◆ **About this task**: Provide again, from the entries below, every line from the one containing "The state of" through the one containing "rows_of 0 n l = l.", exactly as written, and no other line.

◆ **Data shown**:
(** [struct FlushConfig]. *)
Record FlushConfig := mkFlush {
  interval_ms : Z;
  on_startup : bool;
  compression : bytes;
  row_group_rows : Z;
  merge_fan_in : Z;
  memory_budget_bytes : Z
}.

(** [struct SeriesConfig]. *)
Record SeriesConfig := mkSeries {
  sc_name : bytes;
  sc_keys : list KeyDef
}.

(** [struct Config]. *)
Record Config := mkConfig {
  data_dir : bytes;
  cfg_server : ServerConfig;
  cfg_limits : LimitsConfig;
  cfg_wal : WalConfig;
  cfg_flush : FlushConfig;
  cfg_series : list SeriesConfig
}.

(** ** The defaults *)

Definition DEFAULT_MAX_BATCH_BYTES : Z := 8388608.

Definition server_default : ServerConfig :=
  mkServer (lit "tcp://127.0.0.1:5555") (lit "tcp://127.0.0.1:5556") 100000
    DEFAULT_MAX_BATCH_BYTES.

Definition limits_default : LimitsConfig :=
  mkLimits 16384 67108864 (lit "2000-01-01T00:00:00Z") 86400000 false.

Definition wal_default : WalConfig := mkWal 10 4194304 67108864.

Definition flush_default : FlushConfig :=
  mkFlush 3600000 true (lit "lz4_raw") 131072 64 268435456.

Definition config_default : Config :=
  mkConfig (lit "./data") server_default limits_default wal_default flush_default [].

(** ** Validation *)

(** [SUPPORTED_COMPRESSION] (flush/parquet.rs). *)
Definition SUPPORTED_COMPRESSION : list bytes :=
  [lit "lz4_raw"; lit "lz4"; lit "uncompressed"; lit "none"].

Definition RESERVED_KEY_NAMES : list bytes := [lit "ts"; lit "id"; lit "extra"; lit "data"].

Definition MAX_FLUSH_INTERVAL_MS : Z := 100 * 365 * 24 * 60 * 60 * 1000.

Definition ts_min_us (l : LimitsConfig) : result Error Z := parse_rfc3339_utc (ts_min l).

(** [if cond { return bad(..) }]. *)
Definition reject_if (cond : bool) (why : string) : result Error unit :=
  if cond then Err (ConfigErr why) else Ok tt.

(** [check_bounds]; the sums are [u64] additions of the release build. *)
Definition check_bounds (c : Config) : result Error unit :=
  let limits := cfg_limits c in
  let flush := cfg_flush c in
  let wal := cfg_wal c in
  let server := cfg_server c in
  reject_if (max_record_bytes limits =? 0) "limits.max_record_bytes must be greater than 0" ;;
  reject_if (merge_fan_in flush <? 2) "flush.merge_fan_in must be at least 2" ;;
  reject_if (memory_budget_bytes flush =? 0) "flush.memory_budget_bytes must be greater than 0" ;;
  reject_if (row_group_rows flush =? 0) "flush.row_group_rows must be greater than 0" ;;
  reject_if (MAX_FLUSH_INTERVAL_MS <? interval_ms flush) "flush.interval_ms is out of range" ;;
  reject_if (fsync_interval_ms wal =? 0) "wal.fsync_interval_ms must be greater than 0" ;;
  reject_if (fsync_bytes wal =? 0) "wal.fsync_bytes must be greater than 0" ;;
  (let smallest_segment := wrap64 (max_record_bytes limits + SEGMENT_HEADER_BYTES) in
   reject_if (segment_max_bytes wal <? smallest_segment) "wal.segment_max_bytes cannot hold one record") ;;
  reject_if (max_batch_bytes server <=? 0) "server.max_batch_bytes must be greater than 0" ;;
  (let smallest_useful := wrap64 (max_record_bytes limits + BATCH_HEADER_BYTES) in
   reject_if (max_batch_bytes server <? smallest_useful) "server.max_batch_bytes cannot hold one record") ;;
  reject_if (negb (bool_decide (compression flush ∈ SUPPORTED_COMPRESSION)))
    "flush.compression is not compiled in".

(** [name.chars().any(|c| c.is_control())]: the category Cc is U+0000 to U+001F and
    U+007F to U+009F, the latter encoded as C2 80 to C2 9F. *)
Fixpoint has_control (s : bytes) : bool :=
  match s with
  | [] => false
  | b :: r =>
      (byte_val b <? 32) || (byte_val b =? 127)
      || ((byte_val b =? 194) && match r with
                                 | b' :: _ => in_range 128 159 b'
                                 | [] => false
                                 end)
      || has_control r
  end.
==
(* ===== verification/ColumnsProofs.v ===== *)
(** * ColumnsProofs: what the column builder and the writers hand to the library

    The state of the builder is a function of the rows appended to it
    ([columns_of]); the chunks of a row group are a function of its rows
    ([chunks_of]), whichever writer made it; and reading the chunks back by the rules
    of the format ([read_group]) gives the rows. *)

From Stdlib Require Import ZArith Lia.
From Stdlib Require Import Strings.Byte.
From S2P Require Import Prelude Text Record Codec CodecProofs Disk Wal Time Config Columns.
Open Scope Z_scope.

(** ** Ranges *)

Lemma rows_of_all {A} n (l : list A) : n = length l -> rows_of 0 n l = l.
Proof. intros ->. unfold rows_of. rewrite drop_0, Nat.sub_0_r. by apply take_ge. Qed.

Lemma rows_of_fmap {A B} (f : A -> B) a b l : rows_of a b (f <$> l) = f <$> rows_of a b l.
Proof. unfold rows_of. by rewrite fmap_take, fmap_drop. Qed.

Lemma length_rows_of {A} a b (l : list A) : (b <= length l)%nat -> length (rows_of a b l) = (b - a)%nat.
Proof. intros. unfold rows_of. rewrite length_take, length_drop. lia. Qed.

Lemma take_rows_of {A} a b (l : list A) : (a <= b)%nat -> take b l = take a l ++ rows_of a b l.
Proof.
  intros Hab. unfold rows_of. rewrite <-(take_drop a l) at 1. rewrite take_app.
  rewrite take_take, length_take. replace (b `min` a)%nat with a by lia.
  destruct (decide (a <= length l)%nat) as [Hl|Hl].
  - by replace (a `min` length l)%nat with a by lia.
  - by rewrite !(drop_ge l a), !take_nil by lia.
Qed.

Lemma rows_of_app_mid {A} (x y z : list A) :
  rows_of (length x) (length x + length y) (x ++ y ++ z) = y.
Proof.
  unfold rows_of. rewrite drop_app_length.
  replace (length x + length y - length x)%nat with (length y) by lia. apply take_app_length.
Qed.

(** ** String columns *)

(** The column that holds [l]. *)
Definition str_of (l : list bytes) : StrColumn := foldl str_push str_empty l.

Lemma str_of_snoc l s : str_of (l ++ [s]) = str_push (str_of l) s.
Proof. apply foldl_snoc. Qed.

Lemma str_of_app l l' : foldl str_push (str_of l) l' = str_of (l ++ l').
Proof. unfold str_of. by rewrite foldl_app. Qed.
---
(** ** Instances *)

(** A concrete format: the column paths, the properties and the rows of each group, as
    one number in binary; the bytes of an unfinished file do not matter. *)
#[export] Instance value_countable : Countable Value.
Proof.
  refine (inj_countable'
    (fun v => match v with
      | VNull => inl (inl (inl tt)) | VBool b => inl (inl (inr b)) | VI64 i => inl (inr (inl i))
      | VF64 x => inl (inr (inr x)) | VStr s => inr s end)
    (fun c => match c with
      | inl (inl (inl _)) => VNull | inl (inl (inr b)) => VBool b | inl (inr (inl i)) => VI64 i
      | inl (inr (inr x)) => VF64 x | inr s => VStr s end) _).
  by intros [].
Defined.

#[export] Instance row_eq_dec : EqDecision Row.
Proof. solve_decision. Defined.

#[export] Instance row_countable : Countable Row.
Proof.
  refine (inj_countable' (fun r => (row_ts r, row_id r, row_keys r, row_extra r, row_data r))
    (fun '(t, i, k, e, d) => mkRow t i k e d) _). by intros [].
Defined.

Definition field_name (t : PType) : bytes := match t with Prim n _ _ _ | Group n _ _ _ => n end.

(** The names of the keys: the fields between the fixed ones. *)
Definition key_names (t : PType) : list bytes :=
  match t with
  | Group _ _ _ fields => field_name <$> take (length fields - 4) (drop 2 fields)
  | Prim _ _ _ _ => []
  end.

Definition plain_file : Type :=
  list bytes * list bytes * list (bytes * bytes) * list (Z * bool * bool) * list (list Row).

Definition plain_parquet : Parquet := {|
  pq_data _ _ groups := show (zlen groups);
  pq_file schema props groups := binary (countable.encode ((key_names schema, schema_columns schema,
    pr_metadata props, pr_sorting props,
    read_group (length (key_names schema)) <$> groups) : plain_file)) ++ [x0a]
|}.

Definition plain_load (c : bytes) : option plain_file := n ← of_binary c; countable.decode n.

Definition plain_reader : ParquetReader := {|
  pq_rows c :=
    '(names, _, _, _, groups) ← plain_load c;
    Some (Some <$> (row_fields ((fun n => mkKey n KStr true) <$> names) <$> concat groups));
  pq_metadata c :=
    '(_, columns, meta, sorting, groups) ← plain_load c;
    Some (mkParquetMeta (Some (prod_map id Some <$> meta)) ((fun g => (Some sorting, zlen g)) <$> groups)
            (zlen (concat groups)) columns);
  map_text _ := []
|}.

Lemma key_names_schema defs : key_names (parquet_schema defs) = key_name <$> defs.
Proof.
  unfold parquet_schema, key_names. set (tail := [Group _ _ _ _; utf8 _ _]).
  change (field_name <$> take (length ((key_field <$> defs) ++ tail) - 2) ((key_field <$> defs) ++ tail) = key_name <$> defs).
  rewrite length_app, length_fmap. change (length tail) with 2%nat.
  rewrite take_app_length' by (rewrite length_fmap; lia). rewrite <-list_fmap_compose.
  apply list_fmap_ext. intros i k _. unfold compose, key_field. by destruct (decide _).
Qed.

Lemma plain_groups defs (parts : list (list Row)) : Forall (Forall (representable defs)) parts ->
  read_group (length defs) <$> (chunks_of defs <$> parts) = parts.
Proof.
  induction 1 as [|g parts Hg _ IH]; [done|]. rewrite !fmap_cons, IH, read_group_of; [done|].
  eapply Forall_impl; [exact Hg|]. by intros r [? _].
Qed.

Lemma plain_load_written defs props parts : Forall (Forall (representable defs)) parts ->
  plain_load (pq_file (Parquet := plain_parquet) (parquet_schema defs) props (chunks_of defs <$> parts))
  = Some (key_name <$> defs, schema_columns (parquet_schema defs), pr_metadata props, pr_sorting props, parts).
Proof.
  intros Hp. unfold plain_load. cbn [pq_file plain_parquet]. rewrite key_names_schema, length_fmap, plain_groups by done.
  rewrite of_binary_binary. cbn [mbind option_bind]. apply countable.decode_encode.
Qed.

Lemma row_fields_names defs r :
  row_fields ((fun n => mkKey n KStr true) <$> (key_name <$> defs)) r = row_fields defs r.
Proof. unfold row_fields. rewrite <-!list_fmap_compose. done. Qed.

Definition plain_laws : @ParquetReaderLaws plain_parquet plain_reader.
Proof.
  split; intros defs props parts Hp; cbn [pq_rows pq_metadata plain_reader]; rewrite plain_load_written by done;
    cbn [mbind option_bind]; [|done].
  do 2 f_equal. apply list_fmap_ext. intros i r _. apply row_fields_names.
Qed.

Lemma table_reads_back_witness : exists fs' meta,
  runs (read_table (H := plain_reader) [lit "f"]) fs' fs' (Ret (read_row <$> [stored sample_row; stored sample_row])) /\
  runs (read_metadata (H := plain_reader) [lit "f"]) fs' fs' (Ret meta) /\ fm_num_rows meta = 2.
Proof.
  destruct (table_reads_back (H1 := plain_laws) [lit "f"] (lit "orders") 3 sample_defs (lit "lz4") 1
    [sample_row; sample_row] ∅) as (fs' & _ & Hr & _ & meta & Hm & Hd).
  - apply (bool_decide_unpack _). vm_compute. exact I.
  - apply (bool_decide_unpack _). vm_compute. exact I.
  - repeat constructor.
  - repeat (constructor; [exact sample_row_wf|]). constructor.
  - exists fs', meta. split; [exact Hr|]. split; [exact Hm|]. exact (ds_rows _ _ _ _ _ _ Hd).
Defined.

◆ **Your solution**:
    The state of the builder is a function of the rows appended to it
    ([columns_of]); the chunks of a row group are a function of its rows
    ([chunks_of]), whichever writer made it; and reading the chunks back by the rules
    of the format ([read_group]) gives the rows. *)

From Stdlib Require Import ZArith Lia.
From Stdlib Require Import Strings.Byte.
From S2P Require Import Prelude Text Record Codec CodecProofs Disk Wal Time Config Columns.
Open Scope Z_scope.

(** ** Ranges *)

Lemma rows_of_all {A} n (l : list A) : n = length l -> rows_of 0 n l = l.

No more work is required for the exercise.